WHAT THE EXERCISE ASKS -> Please write out exactly the lines of the data below from the line holding "by apply (proj2" through the line holding "pose (result := route_all", and leave out the rest.

INFORMATION ->
□ □ □
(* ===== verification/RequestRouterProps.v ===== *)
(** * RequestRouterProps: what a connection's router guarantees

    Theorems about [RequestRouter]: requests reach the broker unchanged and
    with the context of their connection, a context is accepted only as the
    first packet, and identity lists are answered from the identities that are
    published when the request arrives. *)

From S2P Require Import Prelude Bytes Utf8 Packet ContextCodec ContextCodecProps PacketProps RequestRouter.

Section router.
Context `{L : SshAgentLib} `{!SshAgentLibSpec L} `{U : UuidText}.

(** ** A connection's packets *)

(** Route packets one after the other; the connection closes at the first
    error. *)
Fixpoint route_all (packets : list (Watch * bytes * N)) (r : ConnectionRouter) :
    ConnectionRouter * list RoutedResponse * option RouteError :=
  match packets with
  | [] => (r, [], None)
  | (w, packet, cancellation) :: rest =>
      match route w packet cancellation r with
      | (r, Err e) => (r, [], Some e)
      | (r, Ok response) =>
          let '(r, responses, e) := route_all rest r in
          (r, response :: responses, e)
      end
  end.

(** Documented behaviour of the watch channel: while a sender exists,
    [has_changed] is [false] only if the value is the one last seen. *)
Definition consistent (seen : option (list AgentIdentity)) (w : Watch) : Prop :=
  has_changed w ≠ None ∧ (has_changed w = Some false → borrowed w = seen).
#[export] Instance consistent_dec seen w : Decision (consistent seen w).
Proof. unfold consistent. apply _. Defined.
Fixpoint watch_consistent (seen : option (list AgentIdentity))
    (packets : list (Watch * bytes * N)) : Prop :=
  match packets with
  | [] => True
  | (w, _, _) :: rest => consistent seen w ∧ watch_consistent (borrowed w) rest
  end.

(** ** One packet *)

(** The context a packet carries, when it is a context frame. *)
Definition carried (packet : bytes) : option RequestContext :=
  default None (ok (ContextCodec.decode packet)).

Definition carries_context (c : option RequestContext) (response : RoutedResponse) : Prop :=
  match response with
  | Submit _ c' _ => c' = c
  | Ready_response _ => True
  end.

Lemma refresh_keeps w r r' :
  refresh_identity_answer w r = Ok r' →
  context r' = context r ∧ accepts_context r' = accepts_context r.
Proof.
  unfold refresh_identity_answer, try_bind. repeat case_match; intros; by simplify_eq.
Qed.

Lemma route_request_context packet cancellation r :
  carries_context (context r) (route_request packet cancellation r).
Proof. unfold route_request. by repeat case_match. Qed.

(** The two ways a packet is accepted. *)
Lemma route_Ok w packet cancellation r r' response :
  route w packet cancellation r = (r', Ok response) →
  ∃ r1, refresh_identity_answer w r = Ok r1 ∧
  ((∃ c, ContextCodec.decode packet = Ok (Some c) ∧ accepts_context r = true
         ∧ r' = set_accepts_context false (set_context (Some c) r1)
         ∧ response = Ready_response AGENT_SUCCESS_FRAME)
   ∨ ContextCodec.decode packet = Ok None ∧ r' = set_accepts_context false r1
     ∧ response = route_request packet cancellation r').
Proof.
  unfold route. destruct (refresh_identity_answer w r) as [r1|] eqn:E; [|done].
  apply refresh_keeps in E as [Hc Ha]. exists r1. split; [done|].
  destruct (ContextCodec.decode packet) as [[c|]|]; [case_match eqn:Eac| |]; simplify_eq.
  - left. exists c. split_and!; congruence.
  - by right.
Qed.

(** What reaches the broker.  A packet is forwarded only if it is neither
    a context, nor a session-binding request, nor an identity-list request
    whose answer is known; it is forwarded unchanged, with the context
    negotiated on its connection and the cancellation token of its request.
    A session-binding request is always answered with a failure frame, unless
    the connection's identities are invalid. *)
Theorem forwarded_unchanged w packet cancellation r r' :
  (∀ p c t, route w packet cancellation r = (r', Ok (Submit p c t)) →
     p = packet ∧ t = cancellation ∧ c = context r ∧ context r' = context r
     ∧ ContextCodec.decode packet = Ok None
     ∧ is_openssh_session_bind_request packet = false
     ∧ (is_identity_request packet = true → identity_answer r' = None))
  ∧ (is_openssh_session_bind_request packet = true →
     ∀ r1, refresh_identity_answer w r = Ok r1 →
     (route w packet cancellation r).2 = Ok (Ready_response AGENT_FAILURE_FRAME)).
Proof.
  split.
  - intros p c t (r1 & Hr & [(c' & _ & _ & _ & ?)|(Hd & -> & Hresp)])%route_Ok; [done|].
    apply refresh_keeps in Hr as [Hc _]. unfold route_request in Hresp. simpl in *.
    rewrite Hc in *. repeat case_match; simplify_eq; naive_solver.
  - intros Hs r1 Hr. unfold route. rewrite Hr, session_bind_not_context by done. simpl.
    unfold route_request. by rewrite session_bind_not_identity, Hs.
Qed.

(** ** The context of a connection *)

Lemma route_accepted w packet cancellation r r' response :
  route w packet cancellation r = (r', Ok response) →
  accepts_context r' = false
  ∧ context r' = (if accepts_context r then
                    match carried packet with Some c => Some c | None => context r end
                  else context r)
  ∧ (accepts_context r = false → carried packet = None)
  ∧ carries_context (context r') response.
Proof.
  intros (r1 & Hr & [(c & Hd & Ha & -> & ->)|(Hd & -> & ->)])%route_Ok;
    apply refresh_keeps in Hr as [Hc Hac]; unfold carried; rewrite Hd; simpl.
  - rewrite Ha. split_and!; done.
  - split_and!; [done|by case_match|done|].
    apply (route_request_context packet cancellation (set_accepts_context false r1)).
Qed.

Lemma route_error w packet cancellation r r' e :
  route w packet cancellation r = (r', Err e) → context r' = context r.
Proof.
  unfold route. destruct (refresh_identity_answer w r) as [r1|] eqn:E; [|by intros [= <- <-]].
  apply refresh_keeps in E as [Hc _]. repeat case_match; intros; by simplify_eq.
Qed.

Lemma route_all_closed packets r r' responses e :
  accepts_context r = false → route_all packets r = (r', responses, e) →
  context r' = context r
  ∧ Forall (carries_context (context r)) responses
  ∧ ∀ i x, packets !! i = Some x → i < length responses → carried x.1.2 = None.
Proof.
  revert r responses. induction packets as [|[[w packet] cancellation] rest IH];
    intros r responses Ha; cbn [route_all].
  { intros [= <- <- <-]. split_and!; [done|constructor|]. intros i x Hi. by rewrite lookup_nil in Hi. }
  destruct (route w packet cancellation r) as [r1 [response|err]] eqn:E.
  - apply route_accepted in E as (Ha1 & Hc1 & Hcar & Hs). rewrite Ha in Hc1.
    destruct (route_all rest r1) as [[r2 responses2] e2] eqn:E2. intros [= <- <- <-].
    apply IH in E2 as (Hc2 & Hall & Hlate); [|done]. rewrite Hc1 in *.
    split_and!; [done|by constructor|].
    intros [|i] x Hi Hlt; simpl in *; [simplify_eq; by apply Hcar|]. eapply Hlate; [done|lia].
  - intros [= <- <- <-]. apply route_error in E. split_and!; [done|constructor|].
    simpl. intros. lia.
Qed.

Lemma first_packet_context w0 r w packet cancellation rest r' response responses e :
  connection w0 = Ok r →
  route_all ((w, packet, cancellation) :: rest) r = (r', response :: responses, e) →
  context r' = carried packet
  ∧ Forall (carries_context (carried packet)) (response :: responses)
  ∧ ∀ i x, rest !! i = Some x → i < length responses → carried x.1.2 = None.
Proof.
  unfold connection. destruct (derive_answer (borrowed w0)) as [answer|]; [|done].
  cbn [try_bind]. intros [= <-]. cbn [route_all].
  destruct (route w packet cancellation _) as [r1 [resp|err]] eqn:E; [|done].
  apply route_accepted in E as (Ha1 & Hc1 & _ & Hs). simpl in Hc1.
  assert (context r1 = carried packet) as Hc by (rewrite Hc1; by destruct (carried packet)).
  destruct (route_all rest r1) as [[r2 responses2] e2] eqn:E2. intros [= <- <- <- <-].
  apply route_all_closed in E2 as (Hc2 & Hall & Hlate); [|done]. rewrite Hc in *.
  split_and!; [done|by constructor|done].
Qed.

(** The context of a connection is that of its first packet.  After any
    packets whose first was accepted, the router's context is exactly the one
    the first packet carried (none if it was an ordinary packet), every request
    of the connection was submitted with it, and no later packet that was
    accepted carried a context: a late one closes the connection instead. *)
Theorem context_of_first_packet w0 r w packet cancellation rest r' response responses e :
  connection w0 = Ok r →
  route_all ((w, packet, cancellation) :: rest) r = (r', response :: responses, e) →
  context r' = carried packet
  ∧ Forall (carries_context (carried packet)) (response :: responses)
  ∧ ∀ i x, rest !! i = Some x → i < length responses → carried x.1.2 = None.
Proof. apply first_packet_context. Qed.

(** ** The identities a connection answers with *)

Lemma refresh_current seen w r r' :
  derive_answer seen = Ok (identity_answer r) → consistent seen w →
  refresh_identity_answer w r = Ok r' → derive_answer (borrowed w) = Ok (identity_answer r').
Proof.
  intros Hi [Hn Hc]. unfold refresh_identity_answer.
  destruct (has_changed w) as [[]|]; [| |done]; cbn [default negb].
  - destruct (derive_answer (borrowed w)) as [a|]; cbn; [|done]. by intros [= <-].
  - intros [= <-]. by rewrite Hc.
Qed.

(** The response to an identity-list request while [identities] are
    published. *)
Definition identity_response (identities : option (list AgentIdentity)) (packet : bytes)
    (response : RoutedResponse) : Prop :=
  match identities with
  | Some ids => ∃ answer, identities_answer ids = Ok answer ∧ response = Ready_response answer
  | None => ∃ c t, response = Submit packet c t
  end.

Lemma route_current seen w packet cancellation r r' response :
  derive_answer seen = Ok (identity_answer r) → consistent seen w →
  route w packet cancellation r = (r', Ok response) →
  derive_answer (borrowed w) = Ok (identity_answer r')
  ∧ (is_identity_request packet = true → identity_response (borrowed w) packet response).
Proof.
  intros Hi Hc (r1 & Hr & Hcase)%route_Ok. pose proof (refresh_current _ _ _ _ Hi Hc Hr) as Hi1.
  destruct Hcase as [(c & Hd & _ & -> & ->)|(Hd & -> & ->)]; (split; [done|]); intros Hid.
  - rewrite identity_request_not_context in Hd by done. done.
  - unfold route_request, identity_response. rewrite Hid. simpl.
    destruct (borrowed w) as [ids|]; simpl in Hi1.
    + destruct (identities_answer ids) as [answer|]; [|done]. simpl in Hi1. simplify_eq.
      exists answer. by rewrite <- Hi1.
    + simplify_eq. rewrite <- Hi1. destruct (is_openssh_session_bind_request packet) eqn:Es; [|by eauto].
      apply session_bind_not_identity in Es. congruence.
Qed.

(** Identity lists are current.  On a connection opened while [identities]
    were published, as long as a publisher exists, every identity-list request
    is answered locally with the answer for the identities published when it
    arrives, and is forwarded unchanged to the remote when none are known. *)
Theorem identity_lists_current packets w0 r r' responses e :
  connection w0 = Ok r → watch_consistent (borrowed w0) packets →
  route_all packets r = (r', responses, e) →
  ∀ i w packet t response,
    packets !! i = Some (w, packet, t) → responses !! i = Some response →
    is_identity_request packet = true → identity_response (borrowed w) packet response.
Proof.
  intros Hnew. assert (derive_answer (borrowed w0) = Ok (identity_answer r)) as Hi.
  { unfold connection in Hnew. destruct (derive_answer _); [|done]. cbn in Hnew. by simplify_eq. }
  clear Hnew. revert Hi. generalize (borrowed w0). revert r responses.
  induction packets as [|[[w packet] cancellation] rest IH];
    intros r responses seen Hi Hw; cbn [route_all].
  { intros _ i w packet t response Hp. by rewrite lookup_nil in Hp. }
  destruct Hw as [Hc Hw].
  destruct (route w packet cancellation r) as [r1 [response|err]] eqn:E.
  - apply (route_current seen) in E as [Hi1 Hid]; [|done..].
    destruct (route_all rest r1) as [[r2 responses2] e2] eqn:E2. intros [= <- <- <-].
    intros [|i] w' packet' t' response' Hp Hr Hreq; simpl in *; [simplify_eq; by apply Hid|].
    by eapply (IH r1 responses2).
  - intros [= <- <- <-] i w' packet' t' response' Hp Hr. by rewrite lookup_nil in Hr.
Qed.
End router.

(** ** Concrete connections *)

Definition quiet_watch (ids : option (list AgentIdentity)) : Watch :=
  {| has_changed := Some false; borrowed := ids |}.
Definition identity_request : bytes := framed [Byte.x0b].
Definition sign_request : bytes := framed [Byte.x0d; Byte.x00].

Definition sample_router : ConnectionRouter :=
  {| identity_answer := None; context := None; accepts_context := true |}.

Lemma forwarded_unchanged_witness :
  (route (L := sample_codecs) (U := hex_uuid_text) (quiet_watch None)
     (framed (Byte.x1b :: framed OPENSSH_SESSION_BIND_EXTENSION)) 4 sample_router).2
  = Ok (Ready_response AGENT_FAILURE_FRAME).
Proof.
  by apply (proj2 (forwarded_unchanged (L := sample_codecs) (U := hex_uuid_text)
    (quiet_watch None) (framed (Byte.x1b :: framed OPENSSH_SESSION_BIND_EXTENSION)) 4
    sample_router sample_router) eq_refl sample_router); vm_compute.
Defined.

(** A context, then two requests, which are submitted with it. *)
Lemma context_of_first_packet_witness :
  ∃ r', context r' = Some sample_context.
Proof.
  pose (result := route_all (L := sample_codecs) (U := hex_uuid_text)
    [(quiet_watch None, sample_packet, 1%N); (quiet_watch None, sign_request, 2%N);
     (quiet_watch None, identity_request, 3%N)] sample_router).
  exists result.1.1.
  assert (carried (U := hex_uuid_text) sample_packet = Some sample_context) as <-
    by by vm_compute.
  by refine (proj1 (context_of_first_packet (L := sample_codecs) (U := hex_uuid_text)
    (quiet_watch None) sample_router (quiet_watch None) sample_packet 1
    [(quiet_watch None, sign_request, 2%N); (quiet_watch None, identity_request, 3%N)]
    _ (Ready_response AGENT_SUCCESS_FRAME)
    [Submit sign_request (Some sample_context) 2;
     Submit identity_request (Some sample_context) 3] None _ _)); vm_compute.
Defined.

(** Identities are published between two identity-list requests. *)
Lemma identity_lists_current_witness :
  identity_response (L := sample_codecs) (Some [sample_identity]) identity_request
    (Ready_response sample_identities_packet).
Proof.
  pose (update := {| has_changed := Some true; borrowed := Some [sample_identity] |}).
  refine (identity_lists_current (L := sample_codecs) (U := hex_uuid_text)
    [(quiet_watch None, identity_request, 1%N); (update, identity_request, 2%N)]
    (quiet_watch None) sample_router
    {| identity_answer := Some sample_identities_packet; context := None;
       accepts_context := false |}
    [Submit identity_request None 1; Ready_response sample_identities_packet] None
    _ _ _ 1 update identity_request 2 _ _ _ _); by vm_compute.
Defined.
□ □ □
EXERCISE SOLUTION ->
  by apply (proj2 (forwarded_unchanged (L := sample_codecs) (U := hex_uuid_text)
    (quiet_watch None) (framed (Byte.x1b :: framed OPENSSH_SESSION_BIND_EXTENSION)) 4
    sample_router sample_router) eq_refl sample_router); vm_compute.
Defined.

(** A context, then two requests, which are submitted with it. *)
Lemma context_of_first_packet_witness :
  ∃ r', context r' = Some sample_context.
Proof.
  pose (result := route_all (L := sample_codecs) (U := hex_uuid_text)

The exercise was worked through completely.